MJ – Uma questão que sempre se apresenta é a desmilitarização da polícia. Como sujeito que é agente de segurança, negro e gay, você acha que a desmilitarização da polícia teria efeitos práticos na forma como esse aparato estatal tem historicamente lidado com pessoas LGBTQIA+ e pretas?

TD – A desmilitarização da polícia traria mudanças significativas para a sociedade. Para que seja tomada tal medida teria que ser bem planejada, devendo, em um primeiro momento, ter a união dos Governos Federal, Estaduais e Municipais para que se estabeleça uma nova estrutura organizacional da polícia, diminuindo os gastos com armamentos e investindo em inteligência e tecnologia. E, por fim, investir mais na educação, de modo que se faça mais atuante nesse processo, nas escolas e na mídia, através de programas e debates, buscando aproximar os policiais e a sociedade, gerando mais respeito e segurança para ambos.

MJ –  Se você pudesse apontar, quais as três principais conclusões que você chegou ao seu trabalho?

TD – Essa pesquisa nos permitiu apreender os variados aspectos acerca do preconceito e discriminação sofridos pelas minorias sociais em nosso país. Resistência, renascimento e empoderamento são as perspectivas em que os negros homossexuais vêm se amoldando. No sentido em pauta, as entrevistas nos indicaram um quadro amplamente crítico nesse viés, ou seja, a cor da pele e a orientação sexual influenciam, significativamente, as relações afetivas e o acolhimento dos movimentos sociais, assim como o acesso à saúde, à educação e aos serviços sociais básicos, reforçando, assim, o ciclo de violências em que o negro gay vem sofrendo no Brasil. No campo do indivíduo e suas afetividades foi corroborada a hipótese em que a sociedade institui estereótipos sobre corpos e comportamentos, construindo um traçado simplista, mas sustido de modo apurado e que não se baseia fundamentalmente em expressivas vivências direta.

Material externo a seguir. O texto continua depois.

(** * Mobile UI test scaffold: configuration, driver lifecycle, discovery

    A shallow embedding of the Python sources
      - config/config_manager.py  (ConfigManager)
      - core/driver_manager.py    (DriverManager)
      - core/device_manager.py    (DeviceManager)
      - pages/base_page.py        (BasePage)
      - run_tests.py              (run_tests, main)
    together with the properties their specification states.

    Python objects are embedded as a small universe of YAML/JSON values,
    exceptions as an enumeration ordered by the class hierarchy that the
    [except] clauses of the sources discriminate on, and methods that touch
    the logger, the driver or a sub-process as computations in a
    state-and-exception monad. *)

From Stdlib Require Import ZArith Ascii String List Bool Lia.
From stdpp Require Import base option list strings gmap pretty.

Set Warnings "-register-all".
Local Open Scope string_scope.
Local Open Scope Z_scope.

(* ===================================================================== *)
(** ** Python values, exceptions and outcomes *)
(* ===================================================================== *)

Module Py.

(** Exception classes that the sources raise, catch or let through; a
    constructor is the class of the object raised.  The [except] clauses
    of the sources name [Exception] or classes without subclasses among
    these, so a clause catches by [Exception] or by the class itself.
    [KeyboardInterrupt] and [SystemExit] derive from [BaseException]
    only, so an [except Exception] clause does not catch them. *)
Inductive exn : Type :=
| TypeError
| KeyError
| AttributeError
| ValueError
| FileNotFoundError
| CalledProcessError
| TimeoutException
| NoSuchElementException
| StaleElementReferenceException
| WebDriverException
| OSError
| RuntimeError
| KeyboardInterrupt
| SystemExit.

#[global] Instance exn_eq_dec : EqDecision exn.
Proof. solve_decision. Defined.

(** [isinstance(e, Exception)]. *)
Definition is_Exception (e : exn) : bool :=
  match e with
  | KeyboardInterrupt | SystemExit => false
  | _ => true
  end.

(** The result of evaluating an expression: a value or a raised exception. *)
Inductive outcome (A : Type) : Type :=
| Ret (a : A)
| Raise (e : exn).
Arguments Ret {A} a.
Arguments Raise {A} e.

Definition obind {A B} (m : outcome A) (k : A -> outcome B) : outcome B :=
  match m with
  | Ret a => k a
  | Raise e => Raise e
  end.

#[global] Instance outcome_ret : MRet outcome := fun A a => Ret a.
#[global] Instance outcome_bind : MBind outcome :=
  fun A B k m => obind m k.

(** [try: m  except <classes>: h]. *)
Definition otry {A} (m : outcome A) (catches : exn -> bool)
    (h : exn -> outcome A) : outcome A :=
  match m with
  | Ret a => Ret a
  | Raise e => if catches e then h e else Raise e
  end.

(** Documents produced by [yaml.safe_load] / [json.loads]: scalars, lists
    and string-keyed mappings.  A mapping keeps its items in insertion
    order, as a Python [dict] does; [items()] iterates in that order.
    A document is a tree: no two positions of it hold the same object (it
    is written without YAML aliases). *)
Inductive value : Type :=
| VNone
| VBool (b : bool)
| VInt (n : Z)
| VStr (s : string)
| VList (l : list value)
| VDict (d : list (string * value)).

Abbreviation dict := (list (string * value)).

(** Induction principle that reaches the values stored in containers. *)
Section value_induction.
Variable P : value -> Prop.
Hypothesis HNone : P VNone.
Hypothesis HBool : forall b, P (VBool b).
Hypothesis HInt : forall n, P (VInt n).
Hypothesis HStr : forall s, P (VStr s).
Hypothesis HList : forall l, Forall P l -> P (VList l).
Hypothesis HDict : forall d, Forall (fun kv => P (snd kv)) d -> P (VDict d).

Fixpoint value_ind' (v : value) : P v :=
  match v with
  | VNone => HNone
  | VBool b => HBool b
  | VInt n => HInt n
  | VStr s => HStr s
  | VList l =>
      HList l
        ((fix go (l : list value) : Forall P l :=
            match l with
            | [] => List.Forall_nil P
            | x :: l' => List.Forall_cons P x l' (value_ind' x) (go l')
            end) l)
  | VDict d =>
      HDict d
        ((fix go (d : dict) : Forall (fun kv => P (snd kv)) d :=
            match d with
            | [] => List.Forall_nil _
            | kv :: d' =>
                List.Forall_cons (fun kv => P (snd kv)) kv d'
                  (value_ind' (snd kv)) (go d')
            end) d)
  end.
End value_induction.

Definition is_dict (v : value) : bool :=
  match v with VDict _ => true | _ => false end.

(** Truth value of an object in a condition ([if x:]). *)
Definition truthy (v : value) : bool :=
  match v with
  | VNone => false
  | VBool b => b
  | VInt n => negb (n =? 0)
  | VStr s => negb (String.eqb s "")
  | VList l => match l with [] => false | _ => true end
  | VDict d => match d with [] => false | _ => true end
  end.

(** *** Dictionaries *)

(** [d.get(k)] as an option: the item stored under [k]. *)
Fixpoint dict_get (d : dict) (k : string) : option value :=
  match d with
  | [] => None
  | (k', v) :: d' => if String.eqb k' k then Some v else dict_get d' k
  end.

(** [k in d]. *)
Definition dict_mem (d : dict) (k : string) : bool :=
  match dict_get d k with Some _ => true | None => false end.

(** [d[k] = v]: an existing key keeps its position, a new key goes last. *)
Fixpoint dict_set (d : dict) (k : string) (v : value) : dict :=
  match d with
  | [] => [(k, v)]
  | (k', v') :: d' =>
      if String.eqb k' k then (k', v) :: d' else (k', v') :: dict_set d' k v
  end.

Definition keys (d : dict) : list string := map fst d.

(** A Python dict never holds a key twice; this is the invariant of the
    representation, checked through nested containers. *)
Fixpoint nodupb (l : list string) : bool :=
  match l with
  | [] => true
  | k :: l' => negb (existsb (String.eqb k) l') && nodupb l'
  end.

Fixpoint wf (v : value) : bool :=
  match v with
  | VList l => forallb wf l
  | VDict d => nodupb (map fst d) && forallb (fun kv => wf (snd kv)) d
  | _ => true
  end.

(** *** Operators on arbitrary objects, with the exceptions they raise *)

(** [needle in hay] for two strings: substring test. *)
Fixpoint is_substring (needle hay : string) : bool :=
  String.prefix needle hay ||
  match hay with
  | EmptyString => false
  | String _ hay' => is_substring needle hay'
  end.

(** [k in obj] for a string [k]. *)
Definition contains (obj : value) (k : string) : outcome bool :=
  match obj with
  | VDict d => Ret (dict_mem d k)
  | VStr s => Ret (is_substring k s)
  | VList l =>
      Ret (existsb (fun x => match x with
                             | VStr s => String.eqb s k
                             | _ => false
                             end) l)
  | VNone | VBool _ | VInt _ => Raise TypeError
  end.

(** [obj[k]] for a string [k]. *)
Definition getitem (obj : value) (k : string) : outcome value :=
  match obj with
  | VDict d =>
      match dict_get d k with
      | Some v => Ret v
      | None => Raise KeyError
      end
  | _ => Raise TypeError
  end.

(** [obj[k] = v] for a string [k]; yields the object after the store. *)
Definition setitem (obj : value) (k : string) (v : value) : outcome value :=
  match obj with
  | VDict d => Ret (VDict (dict_set d k v))
  | _ => Raise TypeError
  end.

(** [obj.get(k, default)]: only mappings have the method. *)
Definition get_method (obj : value) (k : string) (default : value)
    : outcome value :=
  match obj with
  | VDict d =>
      match dict_get d k with
      | Some v => Ret v
      | None => Ret default
      end
  | _ => Raise AttributeError
  end.

End Py.

(* ===================================================================== *)
(** ** config/config_manager.py *)
(* ===================================================================== *)

Module Config.
Import Py.

(** [_merge_config(base_config, env_config)].  The Python method updates
    [base_config] in place and returns nothing; the embedding returns the
    object [base_config] denotes afterwards, or the exception raised.

    [[
      for key, value in env_config.items():
          if isinstance(value, dict) and key in base_config:
              self._merge_config(base_config[key], value)
          else:
              base_config[key] = value
    ]]

    The recursive call mutates the object stored under [key]; the slot of
    [base_config] still refers to it, which is the [dict_set] below. *)
Definition merge_items (rec : value -> value -> outcome value)
    : value -> dict -> outcome value :=
  fix go (base_config : value) (items : dict) {struct items} :=
    match items with
    | [] => Ret base_config
    | (key, value) :: rest =>
        base' ←
          (if is_dict value then
             present ← contains base_config key;
             if (present : bool) then
               sub ← getitem base_config key;
               sub' ← rec sub value;
               setitem base_config key sub'
             else setitem base_config key value
           else setitem base_config key value);
        go base' rest
    end.

Fixpoint _merge_config (base_config env_config : value) {struct env_config}
    : outcome value :=
  match env_config with
  | VDict items => merge_items _merge_config base_config items
  | _ => Raise AttributeError              (* no [items] attribute *)
  end.

(** [str.split(sep)] for a one-character separator. *)
Fixpoint split (sep : ascii) (s : string) : list string :=
  match s with
  | EmptyString => [EmptyString]
  | String c s' =>
      if Ascii.eqb c sep then EmptyString :: split sep s'
      else match split sep s' with
           | h :: t => String c h :: t
           | [] => [String c EmptyString]
           end
  end.

(** The loop of [get]: [for key in keys: value = value[key]]. *)
Fixpoint walk (value : value) (keys : list string) : outcome Py.value :=
  match keys with
  | [] => Ret value
  | key :: keys' => value' ← getitem value key; walk value' keys'
  end.

(** [ConfigManager.get(key_path, default)]; [config] is [self.config]. *)
Definition get (config : value) (key_path : string) (default : value)
    : outcome value :=
  let keys := split "." key_path in
  otry (walk config keys)
       (fun e => match e with KeyError | TypeError => true | _ => false end)
       (fun _ => Ret default).
(** ** A small concrete platform, for examples

    A file system given by the directories that exist and the Job files
    with their parsed content; names and paths are already valid and
    absolute, so [ToValidValue] and [Abs] leave them alone, and [Join]
    puts a slash between the elements. *)
Module demo.

Definition emptyJob : v1.Job :=
  {| v1.Name := ""; v1.Labels := None; v1.Spec := "";
     v1.Status := {| v1.Succeeded := 0; v1.Failed := 0 |} |}.

Definition lookupFile (files : list (string * v1.Job)) (path : string) : option v1.Job :=
  snd <$> List.find (fun entry => bool_decide (fst entry = path)) files.

Definition platform (dirs : list string) (files : list (string * v1.Job)) : Platform :=
  {| DefaultSelectorKey := "app.kubernetes.io/managed-by";
     DefaultSelectorValue := "jx-git-operator";
     RepositoryLabelKey := "git-operator.jenkins.io/repository";
     CommitShaLabelKey := "git-operator.jenkins.io/commit-sha";
     ToValidValue := fun name => name;
     Join := String.concat "/";
     Abs := fun path => (path, None);
     DirExists := fun path => (bool_decide (path ∈ dirs), None);
     FileExists := fun path => (bool_decide (is_Some (lookupFile files path)), None);
     LoadFile := fun path =>
       match lookupFile files path with
       | Some job => (job, None)
       | None => (emptyJob, Some (External false "no such file"))
       end |}.

(** A Job client whose list query answers with the persisted records of the
    namespace and whose creations succeed. *)
Definition kube : kubernetes.Interface :=
  {| kubernetes.List := fun s ns _ =>
       ({| v1.Items := snd <$> List.filter (fun entry => bool_decide (fst entry = ns)) s |}, None);
     kubernetes.CreateErr := fun _ _ _ => None |}.

Definition launcherClient (okRunner : bool) : client :=
  {| kubeClient := kube; ns := "jx"; selector := "app.kubernetes.io/managed-by=jx-git-operator";
     runner := fun _ => if okRunner then ("", None) else ("", Some (External false "exit status 1")) |}.

Definition template : v1.Job :=
  {| v1.Name := ""; v1.Labels := Some {[ "team" := "platform" ]}; v1.Spec := "boot";
     v1.Status := {| v1.Succeeded := 0; v1.Failed := 0 |} |}.

Definition options (namespace sha : string) (noApply : bool) : launcher.LaunchOptions :=
  {| launcher.Repository :=
       {| repo.Name := "a-very-long-repository-name-example"; repo.Namespace := namespace |};
     launcher.GitSHA := sha; launcher.Dir := "/work"; launcher.NoResourceApply := noApply |}.

Definition record (sha : string) (succeeded failed : Z) : v1.Job :=
  {| v1.Name := "job-" +:+ sha;
     v1.Labels := Some {[ "git-operator.jenkins.io/commit-sha" := sha ]};
     v1.Spec := "boot";
     v1.Status := {| v1.Succeeded := succeeded; v1.Failed := failed |} |}.

(** A checkout with a Job file in both places and a resources directory
    next to the versionStream one, and a checkout without any Job file. *)
Definition checkout : Platform :=
  platform
    ["/work/versionStream/git-operator"; "/work/versionStream/git-operator/resources"]
    [("/work/versionStream/git-operator/job.yaml", template);
     ("/work/.jx/git-operator/job.yaml", emptyJob)].

Definition bare : Platform := platform [] [].

Definition safeName : string := "a-very-long-repository-name-example".

Definition sha : string := "0123456789abcdef".

(** The record made from [template] for [safeName] and [sha]. *)
Definition submitted : v1.Job :=
  {| v1.Name := "a-very-long-reposito-0123456789";
     v1.Labels :=
       Some (<[ "git-operator.jenkins.io/commit-sha" := sha ]>
               (<[ "git-operator.jenkins.io/repository" := safeName ]>
                  (<[ "app.kubernetes.io/managed-by" := "jx-git-operator" ]>
                     {[ "team" := "platform" ]})));
     v1.Spec := "boot";
     v1.Status := {| v1.Succeeded := 0; v1.Failed := 0 |} |}.

Definition applyResources : cmdrunner.Command :=
  {| cmdrunner.Name := "kubectl";
     cmdrunner.Args := ["apply"; "-f"; "/work/versionStream/git-operator/resources"] |}.

Definition listQuery (namespace : string) : Event :=
  EvList namespace
    "app.kubernetes.io/managed-by=jx-git-operator,git-operator.jenkins.io/repository=a-very-long-repository-name-example".

(** A process inside the cluster, in namespace "operators": the config and
    the client can be built, with [kube] as the client. *)
Definition inCluster : Bootstrap :=
  {| KubeConfig := unit;
     CreateKubeConfig := (tt, None);
     NewForConfig := fun _ => (kube, None);
     CurrentNamespace := ("operators", None);
     DefaultCommandRunner := fun _ => ("", None) |}.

MJ – Como foi receber a notícia de que sua dissertação é finalista de um dos prêmios mais importantes no país no campo da Sociologia?

TD – Fui tomado pela surpresa, pois fui inscrito pela PPGS/UFS, ou seja, o programa de pós-graduação em Sociologia acreditou na temática, apostou na importância da pesquisa e submeteu ao edital. Eu e o meu orientador, o professor Petrônio Domingues comemoramos o status de finalistas e acreditamos no potencial da dissertação. A dissertação já está no formato de livro impresso e digital, por meio de uma política pública do estado de Sergipe, por meio da editora SEDUC, ou seja, já temos o conteúdo disponível nas bibliotecas das escolas públicas de todo nosso estado. Esse era meu objetivo com o mestrado, ultrapassar as fronteiras da UFS.